Slavoj Žižek: Tanrı Varsa Her Şey Serbesttir!

6 Yorum
Bütün o gürültünün, yani dinin “post-seküler” dönüşüyle, büyübozumunun sınırları ve Kutsalı yeniden keşfetmek ihtiyacıyla ilgili bütün o gürültünün ardından, belki de gerçekten ihtiyacımız olan şey bir doz o eski, iyi ateizmden almak. Hazreti Muhammed karikatürlerinin Müslüman topluluklarda yol açtığı öfke dinsel inançların hâlâ hesaplaşmak gereken bir güç olduğunun bir başka kanıtı. [1] Müslüman kalabalıkların şiddeti keder verici bir şey belki, ama dizginsiz ve sinik Batılı liberterler bundan bir ders çıkarmayı başarabiliyor: Seküler büyübozumunun sınırları. En azından bize söylenen bu.

Yani din adına öldüren, yağmalayan ve yakıp yıkan linç topluluklarından alacağımız ders bu mu gerçekten? Uzun zaman, din var olmasa yiyeceği için birbirini yiyen, bir kurt sürüsünün ahlakına sahip egoist hayvanlara indirgeneceğimizi ve sadece dinin bizi daha yüksek bir ruh seviyesine çıkarabileceğini söylediler. Bugün, din dünyanın dört bir yanındaki canice şiddetin başlıca kaynağı olarak ortaya çıkıyor ve Hıristiyan ya da Müslüman ya da Hindu köktencilerin yaptıkları tek şeyin inançlarının soylu ruhsal mesajına hakaret etmek, onu saptırmak olduğu söyleniyor sürekli. Peki ya ateizmin, yani belki de barış için tek şansımız olan ateizmin haysiyetini iade etmek ne olacak?

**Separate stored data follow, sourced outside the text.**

Lemma opt_back s : as_str (opt s) = s.
Proof. by destruct s. Qed.

Lemma sent_back l : Forall (fun s => (- 2 ^ 63 <= se_message s < 2 ^ 63)%Z /\ time_kept (se_at s)) l -> sent_list (Some (JArray (map sent_to_value l))) = l.
Proof.
  intros Hl. apply omap_map_back. eapply Forall_impl; [done|]. intros s [Hm Ht].
  transitivity (message ← value_as_i64 (from_i64 (se_message s)); Some (mkSent (se_event s) message (as_str (opt (se_about s))) (default (f_of_Z 0) (as_f64 (num (se_at s)))))); [reflexivity|].
  rewrite i64_back, opt_back, Ht by done. by destruct s.
Qed.

Lemma notes_back l : Forall (fun n => time_kept (no_at n)) l -> notes_list (Some (notes_value l)) = l.
Proof.
  intros Hl. apply omap_map_back. eapply Forall_impl; [done|]. intros n Ht.
  transitivity (Some (mkNote (as_str (opt (no_id n))) (no_from n) (default (f_of_Z 0) (as_f64 (num (no_at n)))) (no_text n))); [reflexivity|].
  rewrite opt_back, Ht. by destruct n.
Qed.

Lemma text_back s : no_empty s -> (x ← as_str (opt s); not_empty x) = s.
Proof. destruct s as [s|]; [|done]. intros Hs. simpl. unfold not_empty, str_is_empty. rewrite bool_decide_false; [done|]. by intros ->. Qed.

(** ** The theorems *)

(** A task that is saved and read again is the task it was: what it is named and told, what it
    waits for, its mark, its bases and why it is stale, what it hears and was sent, and its notes. *)
Theorem saved_task_reads_back (e : Entry) (place : Place) (pane : option string) : entry_fits e place pane -> entry_from_row (entry_row e place pane) = e.
Proof.
  intros [Ht Ha Hh Hs Hr Hse Hno]. assert (no_empty (Some (en_agent e))) as Ha' by (unfold no_empty; congruence). decompose_Forall_hyps.
  transitivity (
    let text s := x ← as_str (opt s); not_empty x in
    mkEntry (en_id e) (text (en_name e)) (text (en_message e)) (en_repo e) (text (en_by e)) (en_made_at e) (default DEFAULT_AGENT (text (Some (en_agent e))))
      (text (en_folder e)) (text (en_session e)) (if decide (place = Shelf) then pane else None) (id_list (Some (JArray (map JString (en_after e)))))
      (if decide (place = Shelf) then text (en_stopped e) else None) (text (en_workspace e)) (text (en_birth e)) (id_list (Some (JArray (map JString (en_on e)))))
      (mark_from_value (Some (optional mark_to_value (en_ready e)))) (base_list (Some (JArray (map base_to_value (en_bases e))))) (id_list (Some (JArray (map JString (en_stale e)))))
      (conflict_from_value (Some (optional conflict_to_value (en_conflict e)))) (hears_from_value (Some (hears_to_value (en_hears e))))
      (sent_list (Some (JArray (map sent_to_value (en_sent e))))) (notes_list (Some (notes_value (en_notes e)))) (text (en_claim e))); [reflexivity|].
  cbv beta zeta. rewrite !text_back by done.
  rewrite !ids_back, mark_back, bases_back, conflict_back, hears_back, sent_back, notes_back, <- Hh by done.
  assert ((if decide (place = Shelf) then en_stopped e else None) = en_stopped e) as -> by (case_decide; [done|by rewrite Hs]). by destruct e.
Qed.
(** ** Turns *)

(** A turn has ended exactly from when it is due *)
Lemma turn_due_exact t now : is_Some (turn_ended t now) <-> exists due, turn_due t = Some due /\ (due <= now)%Z.
Proof.
  unfold turn_ended, turn_due. destruct t as [worked [[since status]|] []]; simpl.
  all: repeat match goal with |- context [(?a <=? ?b)%Z] => destruct (Z.leb_spec a b) end; simpl; unfold is_Some; split; intros [? ?]; try naive_solver lia.
  all: eexists; (split; [done|]); lia.
Qed.

(** ** The envelope *)

Lemma drop_while_cat {A} (p : A -> bool) l t : drop_while p (l ++ t) = match drop_while p l with [] => drop_while p t | l' => l' ++ t end.
Proof. induction l as [|x l IH]; simpl; [done|]. by destruct (p x). Qed.

Lemma drop_while_suffix {A} (p : A -> bool) l x : x ∈ drop_while p l -> x ∈ l.
Proof. induction l as [|y l IH]; simpl; [done|]. destruct (p y); [|done]. intros ?. right. auto. Qed.

Lemma spells_plain a b : spells a b = true -> b ∈ chars ENVELOPE -> (a < 128 /\ a <> 60 /\ a <> 10)%N.
Proof.
  unfold spells. intros Hs Hb.
  assert (Forall (fun b => b = 45 \/ (97 <= b <= 122))%N (chars ENVELOPE)) as Hall by (apply (bool_decide_unpack _); vm_compute; exact I).
  rewrite Forall_forall in Hall. specialize (Hall b Hb). unfold lower_char in Hs.
  destruct (N.eqb_spec b 45).
  - apply orb_true_iff in Hs as [->%N.eqb_eq | ->%N.eqb_eq]; lia.
  - destruct Hall as [|Hall]; [done|]. apply N.eqb_eq in Hs. destruct (_ && _) eqn:E1 in Hs; destruct ((65 <=? b) && (b <=? 90))%N eqn:E2 in Hs;
      rewrite ?andb_true_iff, ?andb_false_iff, ?N.leb_le, ?N.leb_gt in *; lia.
Qed.

Lemma of_chars_ascii cs : Forall (fun c => c < 128)%N cs -> String.length (of_chars cs) = length cs.
Proof.
  induction 1 as [|c cs Hc _ IH]; [done|]. cbn [of_chars length]. unfold encode_char. destruct (N.ltb_spec c 128); [|lia]. cut (S (String.length (of_chars cs)) = S (length cs)); [done|by rewrite IH].
Qed.

Lemma spells_all_plain name word :
  spells_all name word = true -> (forall b, b ∈ word -> b ∈ chars ENVELOPE) -> (length name <= length word)%nat -> Forall (fun a => a < 128 /\ a <> 60 /\ a <> 10)%N name.
Proof.
  revert word. induction name as [|a name IH]; intros [|b word] Hs Hw Hl; simpl in *; [constructor|constructor|lia|]. apply andb_true_iff in Hs as [Hs Hr].
  constructor; [by apply (spells_plain a b); [|apply Hw; left]|]. apply (IH word); [done|intros; apply Hw; by right|lia].
Qed.

(** A name is read only where all its characters are there, and none of them is a [<] or ends a line *)
Lemma spelled_plain name : (length name <= 21)%nat -> spelled name = true -> length name = 21%nat /\ Forall (fun a => a <> 60 /\ a <> 10)%N name.
Proof.
  intros Hl [Hb Hs]%andb_true_iff. apply spells_all_plain in Hs; [|done|done]. rewrite of_chars_ascii in Hb by (eapply Forall_impl; [done|]; naive_solver).
  apply Nat.eqb_eq in Hb. split; [done|]. eapply Forall_impl; [done|]. naive_solver.
Qed.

Yüz yıldan uzun bir zaman önce, Dostoyevski Karamazov Kardeşler'de tanrısız ahlaki nihilizmin tehlikeleri konusunda bizi uyardı: “Eğer Tanrı yoksa, o zaman her şey serbesttir.” Hatta Fransız “yeni filozofu” Andre Glucksmann Dostoyevski nin tanrısız nihilizme yönelik eleştirisini 9/11 e uyarladı, kitabına Dostoyevski Manhattan'da adını vermesi bunu gösteriyor. Çok yanılıyor: Günümüzde terörizm, eğer Tanrı varsa, der, o zaman her şeyi, oradan gelip geçen yüzlerce masum insan dahil her şeyi havaya uçurmak serbesttir -yani açıkça Tanrı adına, onun iradesinin araçları olarak hareket ettiklerini söyleyenler için serbesttir, çünkü, belli ki, Tanrıya açık bir bağlantı vermek bizim “sadece insani” olan sınır ve kaygıları ihlal etmemizi haklı çıkarır. “Tanrısız” Stalinist Komünistler bunun başlıca kanıtıdır: Onlar için her şey serbestti çünkü kendilerini tanrılarının, yani Komünizmin yolunda İlerlemenin Tarihsel Zorunluluğunun doğrudan araçları olarak görüyorlardı.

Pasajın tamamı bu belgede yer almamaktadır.